Southern Africa Federation of the Disabled (SAFOD)

The myth of asexuality? Disability stigma as a barrier to sexual relationships

The myth of asexuality? Disability stigma as a barrier to sexual relationships in South Africa

Project duration (total months):

12 Months (1 Years)


Southern Africa


International Foundation of Applied Disability Research (FIRAH).


  1. Southern Africa Federation of the Disabled (SAFOD)
  2. University of East London (UEL)
  3. Stellenbosch University
  4. Foundation for Scientific and Industrial Research (SINTEF).


SAFOD and the University of East London (UEL) of Docklands Campus in the UK, signed a Sub-Contract to jointly conduct a research in South Africa entitled "The myth of asexuality? Disability stigma as a barrier to sexual relationships in South Africa." with financial support from the the France-based International Foundation of Applied Disability Research (FIRAH).

The project is investigating the prevailing myths and attitudes towards the sexuality of Persons with physical Disabilities.

This is collaborative research project which also involves two other key partners, namely the South Africa-basedStellenbosch University and the Norway-based Stiftelsen for industriellogtekniskforskning(SITEF) - or in English, the Foundation for Scientific and Industrial Research (SINTEF).

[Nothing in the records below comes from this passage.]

Lemma mapS_keeps {A B S} (f : A -> S -> Result (B * S)) (P : S -> Prop) l : 
  Forall (fun x => forall s r, f x s = Ok r -> P s -> P (snd r)) l ->
  forall s r, mapS f l s = Ok r -> P s -> P (snd r).
Proof.
  induction 1 as [|x l Hx _ IH]; intros s r; cbn [mapS]; [by intros [= <-]|].
  intros (r1 & H1 & (rs & H2 & [= <-])%rbind_ok)%rbind_ok Hs. cbn [snd]. apply (IH _ _ H2). by apply (Hx _ _ H1).
Qed.

(** Without an existential callback no subplan is referred to. *)
Lemma compile_no_subplans bc n : forall allow s r,
  compile_node_mode reject_existential bc n allow s = Ok r -> no_subplans (fst s) -> no_subplans (fst (snd r)).
Proof.
  assert (Hl : forall l, Forall (fun n => forall allow s r, compile_node_mode reject_existential bc n allow s = Ok r ->
      no_subplans (fst s) -> no_subplans (fst (snd r))) l ->
    forall s r, mapS (fun c => compile_node_mode reject_existential bc c false) l s = Ok r ->
      no_subplans (fst s) -> no_subplans (fst (snd r))).
  { intros l H. apply (mapS_keeps _ (fun s => no_subplans (fst s))). eapply Forall_impl; [exact H|]. eauto. }
  induction n as [k ty IH] using expr_ind'. intros allow s r (k' & Hk & He)%rbind_ok Hs.
  apply (emit_no_subplans _ _ _ _ He); clear He; destruct k; simpl in IH; rewrite ?Forall_cons in IH;
    repeat (match type of Hk with rbind _ _ = Ok _ => let M := fresh "M" in apply rbind_ok in Hk as (? & M & Hk) end);
    try injection Hk as <-; cbn [fst snd]; try done.
  - by apply compile_field_kind in M as (? & ? & ? & ->).
  - destruct IH as [IHa _]. by eapply IHa.
  - destruct IH as (IHa & IHb & _). eapply IHb; [done|]. by eapply IHa.
  - destruct IH as [IHa IHl]. eapply Hl; [done|done|]. by eapply IHa.
  - destruct IH as (IHa & IHb & IHc & _). eapply IHc; [done|]. eapply IHb; [done|]. by eapply IHa.
  - by eapply Hl.
Qed.
(** ** Reachability *)
Inductive reaches (inputs : nat -> list nat) (root : nat) : nat -> Prop :=
| reaches_root : reaches inputs root root
| reaches_input i x : reaches inputs root i -> x ∈ inputs i -> reaches inputs root x.

Lemma reaches_below inputs root i : (forall i x, x ∈ inputs i -> x < i) -> reaches inputs root i -> i <= root.
Proof. intros G. induction 1 as [|i x _ IH Hx]; [done|]. apply G in Hx. lia. Qed.

Lemma reaches_trans inputs a b c : reaches inputs a b -> reaches inputs b c -> reaches inputs a c.
Proof. intros Hab. induction 1 as [|i x _ IH Hx]; [done|]. by eapply reaches_input. Qed.

(** A set of nodes closed under inputs holds everything below its members. *)
Lemma reaches_closed inputs (P : nat -> Prop) root i :
  (forall i x, P i -> x ∈ inputs i -> P x) -> P root -> reaches inputs root i -> P i.
Proof. intros C Hr. induction 1; eauto. Qed.

Lemma reaches_ext inputs inputs' root i : (forall j, j <= root -> inputs j = inputs' j) ->
  (forall i x, x ∈ inputs i -> x < i) -> reaches inputs root i -> reaches inputs' root i.
Proof.
  intros E G. induction 1 as [|i x Hi IH Hx]; [constructor|]. eapply reaches_input; [done|].
  rewrite <- E; [done|]. by eapply reaches_below.
Qed.

(** ** Post-order collection *)
Section Collect.
Context {F : Foreign} (ks : list PipelineKind) (max_nodes root : nat).
Notation inputs := (structural_inputs ks).
Hypothesis grounded : forall i x, x ∈ inputs i -> x < i.
Hypothesis root_in : root < length ks.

The project is premised on an increased recognition that sexual health is a human right, yet, research evidence suggests that people with disabilities may be generally excluded from living fully sexual and sexually healthy lives.One social barrier previously identified is the myth of asexuality; that is that persons with disabilities (such as physical disabilities) are assumed to be asexual, and thus not perceived as sexual persons.

The project is using mixed methods for research, including an online survey questionnaire, and participatory qualitative methods with Persons with Disabilities. It is researching a topic for which there is a paucity of research, and which is of immediate relevance to broader health concerns, particularly HIV. Situated as it is in South Africa, the country with the largest HIV epidemic in the world, the project will produce much-needed knowledge. More importantly, the project is involving innovative participatory methods for generating data. People with disabilities have been actively involved as co-researchers, having direct input on the design of instruments used for collecting survey data, as well as the actual collection of the data itself.

A participatory research technique, Photovoice, has been used whereby participants with disabilities have an active input on setting the topic agenda for research interviews. A component of the results and resources produced from this project will be used to raise public awareness of disability rights issues in relation to sexuality and sexual health, through the production of a freely available electronic book, written for a public audience.


  1. Publication of a book which will actively involve participants throughout the production of the book’s contents. The book will be available as a free download, making it more accessible to a wide audience.
  2. Publication of at least 2 articles in academic journals, such as Sexuality & Culture, Sexuality and Disability and Culture, Health and Sexuality.
  3. At least 1 conference presentation.
  4. A report of research findings will be made available to SAFOD, Disabled People’s South Africa (DPSA), and other interested disability organizations in the region.

Summary Description

Strategic Goal:

To investigate the prevailing myths and attitudes towards the sexuality of people with physical disabilities among a sample general population in South Africa, as well as the experiences of people with physical disabilities.

Strategic Objectives:

  1. Investigate the attitudes of the general population towards the sexuality of people with disabilities in South Africa;
  2. Explore the experiences of stigma and barriers to fulfilling sexual relationships among people with disabilities in South Africa;
  3. Raise public awareness about the intersection between disability stigma and sexuality;


The World Health Organisation (WHO, 2006) has developed a broad definition of sexual health which emphasises the importance of human rights and wellbeing. It defines sexual health as:

“…a state of physical, emotional, mental and social well-being in relation to sexuality; it is not merely the absence of disease, dysfunction or infirmity. Sexual health requires a positive and respectful approach to sexuality and sexual relationships, as well as the possibility of having pleasurable and safe sexual experiences, free of coercion, discrimination and violence” (WHO, 2006; pg. 5).

Sexuality is often a site of oppression and discrimination for people with disability. There is an often cited myth of people with disabilities being asexual (Milligan &Neufeldt, 2001), which can result in people with disabilities being excluded from sexual health education and care (Rohleder& Swartz, 2012). In sub-Saharan Africa, this may place people with disabilities at risk for HIV (Groce et al., 2013).

There has been an increased international attention given to the sexual health rights of persons with disabilities (e.g. the World report on Disability, WHO, 2011), and there has been a call for increased research in this area, given the relative paucity of research (Groce et al., 2013).